Records for this task Block Start

(** ** Choosing a column representative *)

(** C7: [SetColumnRepresentative] throws when the field already has bound
    columns, and throws when the requested representation is not among the
    serialization types of the field kind; whenever the call does not
    return normally the object, and with it the previously chosen
    representative, is as it was before the call. *)
Theorem SetColumnRepresentative_throws
    (reps : RColumnRepresentations) (rep : ColumnRepresentation_t) (f : RFieldBase) :
  (fColumns f <> [] ->
     RFieldBase.SetColumnRepresentative reps rep f
     = (Throw "cannot set column representative once field is connected", f))
  /\ (rep ∉ RColumnRepresentations.GetSerializationTypes reps ->
        throws (RFieldBase.SetColumnRepresentative reps rep f) = true)
  /\ (returns (RFieldBase.SetColumnRepresentative reps rep f) = false ->
        (RFieldBase.SetColumnRepresentative reps rep f).2 = f
        /\ fColumnRepresentative (RFieldBase.SetColumnRepresentative reps rep f).2
           = fColumnRepresentative f).
Proof.
  unfold RFieldBase.SetColumnRepresentative, mbind, Method_bind, this, throw, assign,
    throws, returns.
  simpl. split; [|split].
  - intros Hc. rewrite bool_decide_eq_false_2 by done. done.
  - intros Hnot. apply std_find_None in Hnot.
    unfold RFieldBase.GetColumnRepresentations. rewrite Hnot.
    by destruct (bool_decide (fColumns f = [])).
  - destruct (bool_decide (fColumns f = [])); simpl; [|done].
    destruct (std_find _ rep); simpl; done.
Qed.

(** ** Strings *)

Lemma append_assoc (a b c : string) : (a +:+ b) +:+ c = a +:+ b +:+ c.
Proof.
  induction a as [|x a IH]; [reflexivity|].
  change (String x ((a +:+ b) +:+ c) = String x (a +:+ b +:+ c)). by rewrite IH.
Qed.

Lemma append_nil_r (a : string) : a +:+ "" = a.
Proof.
  induction a as [|x a IH]; [reflexivity|].
  change (String x (a +:+ "") = String x a). by rewrite IH.
Qed.

Lemma occurs_in_refl (s : string) : occurs_in s s.
Proof. exists "", "". by rewrite append_nil_r. Qed.

Lemma occurs_in_app_l (s a b : string) : occurs_in s a -> occurs_in s (a +:+ b).
Proof.
  intros (x & y & ->). exists x, (y +:+ b). by rewrite !append_assoc.
Qed.

Lemma occurs_in_app_r (s a b : string) : occurs_in s b -> occurs_in s (a +:+ b).
Proof.
  intros (x & y & ->). exists (a +:+ x), y. by rewrite !append_assoc.
Qed.

Create HintDb occurs.
#[local] Hint Resolve occurs_in_refl occurs_in_app_l occurs_in_app_r : occurs.

(** ** Matching the on-disk column types *)

Section JoinTypeNames.
Variable GetTypeName : EColumnType -> string.

Lemma join_type_names_keeps (ts : ColumnRepresentation_t) (acc s : string) :
  occurs_in s acc -> occurs_in s (RFieldBase.join_type_names GetTypeName acc ts).
Proof.
  revert acc. induction ts as [|t ts IH]; intros acc Hs; simpl; [done|].
  apply IH. destruct (decide (acc = "")); auto with occurs.
Qed.

Lemma join_type_names_each (ts : ColumnRepresentation_t) (acc : string) (t : EColumnType) :
  t ∈ ts -> occurs_in (GetTypeName t) (RFieldBase.join_type_names GetTypeName acc ts).
Proof.
  revert acc. induction ts as [|t' ts IH]; intros acc Hin; simpl.
  - by apply elem_of_nil in Hin.
  - apply elem_of_cons in Hin as [->|Hin]; [|by apply IH].
    apply join_type_names_keeps. auto with occurs.
Qed.

End JoinTypeNames.

(** [EnsureCompatibleColumnTypes] throws when the field has no on-disk id,
    and throws when the list of on-disk column types of its id is no row
    of the deserialization types of the kind.  In both cases the message
    contains the qualified field name; in the mismatch case it also
    contains the name of every on-disk column type.  Where
    [GenerateColumnsImpl(desc)] starts with this check, [ConnectPageSource]
    on a field without a fixed representative ends with that very
    exception and leaves the field as it was. *)
Lemma EnsureCompatibleColumnTypes_throws
    (reps : RColumnRepresentations) (parents : list RFieldBase)
    (GetTypeName : EColumnType -> string) (desc : RNTupleDescriptor) (f : RFieldBase) :
  let check := RFieldBase.EnsureCompatibleColumnTypes reps parents GetTypeName desc f in
  let onDiskTypes := GetColumnIterable desc (fOnDiskId f) in
  let qualified := RFieldBase.GetQualifiedFieldName parents f in
  (fOnDiskId f = kInvalidDescriptorId ->
     exists what, check = Throw what /\ occurs_in qualified what)
  /\ (onDiskTypes ∉ RColumnRepresentations.GetDeserializationTypes reps ->
        exists what, check = Throw what /\ occurs_in qualified what
          /\ (fOnDiskId f <> kInvalidDescriptorId ->
                forall t, t ∈ onDiskTypes -> occurs_in (GetTypeName t) what))
  /\ (forall what (generate : ColumnRepresentation_t -> Method RFieldBase unit) onConnect,
        check = Throw what ->
        fColumns f = [] -> fColumnRepresentative f = None ->
        RFieldBase.ConnectPageSource reps
          (fun desc =>
             call_const (RFieldBase.EnsureCompatibleColumnTypes reps parents GetTypeName desc)
             ≫= generate)
          onConnect desc f = (Throw what, f)).
Proof.
  intros check onDiskTypes qualified. subst check.
  unfold RFieldBase.EnsureCompatibleColumnTypes, RFieldBase.GetColumnRepresentations.
  cbv zeta. fold onDiskTypes qualified.
  split; [|split].
  - intros Hid. rewrite bool_decide_eq_true_2 by done.
    eexists; split; [reflexivity|]. auto with occurs.
  - intros Hrow. apply std_find_None in Hrow. rewrite Hrow.
    destruct (bool_decide (fOnDiskId f = kInvalidDescriptorId)) eqn:Hid.
    + eexists; split; [reflexivity|]. split; [auto with occurs|].
      intros Hne. by apply bool_decide_eq_true_1 in Hid.
    + eexists; split; [reflexivity|]. split; [auto 8 with occurs|].
      intros _ t Ht. apply occurs_in_app_r, occurs_in_app_l.
      by apply join_type_names_each.
  - intros what generate onConnect Hthrow Hcols Hrep.
    unfold RFieldBase.ConnectPageSource, mbind, Method_bind, this, R__ASSERT, call_const.
    rewrite Hrep, Hcols. simpl.
    unfold RFieldBase.EnsureCompatibleColumnTypes, RFieldBase.GetColumnRepresentations.
    cbv zeta. fold onDiskTypes qualified.
    by rewrite Hthrow.
Qed.

(** C8: take a field without columns and without a fixed column
    representative whose [GenerateColumnsImpl(desc)] starts with
    [EnsureCompatibleColumnTypes], as every override in RField.cxx does.
    Connecting it to a page source throws when the field has no on-disk
    id, and throws when the list of on-disk column types of its id is no
    row of the deserialization types of the kind.  The exception is the
    one of the check: in both cases its message contains the qualified
    field name, and in the mismatch case it also contains the name of
    every on-disk column type.  The field is left as it was. *)
Theorem ConnectPageSource_incompatible_throws
    (reps : RColumnRepresentations) (parents : list RFieldBase)
    (GetTypeName : EColumnType -> string) (desc : RNTupleDescriptor) (f : RFieldBase)
    (generate : ColumnRepresentation_t -> Method RFieldBase unit)
    (onConnect : Method RFieldBase unit) :
  fColumns f = [] -> fColumnRepresentative f = None ->
  let check := RFieldBase.EnsureCompatibleColumnTypes reps parents GetTypeName desc f in
  let connect :=
    RFieldBase.ConnectPageSource reps
      (fun desc =>
         call_const (RFieldBase.EnsureCompatibleColumnTypes reps parents GetTypeName desc)
         ≫= generate)
      onConnect desc f in
  let onDiskTypes := GetColumnIterable desc (fOnDiskId f) in
  let qualified := RFieldBase.GetQualifiedFieldName parents f in
  (fOnDiskId f = kInvalidDescriptorId ->
     exists what,
       check = Throw what /\ connect = (Throw what, f) /\ occurs_in qualified what)
  /\ (onDiskTypes ∉ RColumnRepresentations.GetDeserializationTypes reps ->
        exists what,
          check = Throw what /\ connect = (Throw what, f) /\ occurs_in qualified what
          /\ (fOnDiskId f <> kInvalidDescriptorId ->
                forall t, t ∈ onDiskTypes -> occurs_in (GetTypeName t) what)).
Proof.
  intros Hcols Hrep check connect onDiskTypes qualified.
  destruct (EnsureCompatibleColumnTypes_throws reps parents GetTypeName desc f)
    as (Hunset & Hmismatch & Hconnect).
  split.
  - intros Hid. destruct (Hunset Hid) as (what & Hthrow & Hname).
    exists what. split; [exact Hthrow|]. split; [|exact Hname].
    by apply Hconnect.
  - intros Hrow. destruct (Hmismatch Hrow) as (what & Hthrow & Hname & Htypes).
    exists what. split; [exact Hthrow|]. split; [by apply Hconnect|].
    split; [exact Hname | exact Htypes].
Qed.

(** ** From entries to column elements *)

Lemma wrap64_mul_l (a b : Z) : wrap64 (wrap64 a * b) = wrap64 (a * b).
Proof. unfold wrap64. by rewrite Z.mul_mod_idemp_l. Qed.

Lemma walk_to_root_zero (ps : list RFieldBase) (f : RFieldBase) (result : Z) :
  Exists indexed_by_offsets ps -> RFieldBase.walk_to_root result f ps = 0%Z.
Proof.
  revert f result. induction ps as [|p ps IH]; intros f result Hex.
  - by apply Exists_nil in Hex.
  - simpl. unfold RFieldBase.GetStructure.
    destruct (decide (fStructure p = kCollection)) as [Hc|Hc].
    { by rewrite (bool_decide_eq_true_2 _ Hc). }
    destruct (decide (fStructure p = kVariant)) as [Hv|Hv].
    { rewrite (bool_decide_eq_true_2 _ Hv). by rewrite orb_true_r. }
    rewrite !bool_decide_eq_false_2 by done. simpl.
    apply IH. apply Exists_cons in Hex as [[?|?]|?]; done.
Qed.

Records for this task Block End

Prompt:
When you reach the line containing "- by apply elem_of_nil in Hin." in the data above, start copying exactly, and stop after the line containing "id is no row".

Solution:
  - by apply elem_of_nil in Hin.
  - apply elem_of_cons in Hin as [->|Hin]; [|by apply IH].
    apply join_type_names_keeps. auto with occurs.
Qed.

End JoinTypeNames.

(** [EnsureCompatibleColumnTypes] throws when the field has no on-disk id,
    and throws when the list of on-disk column types of its id is no row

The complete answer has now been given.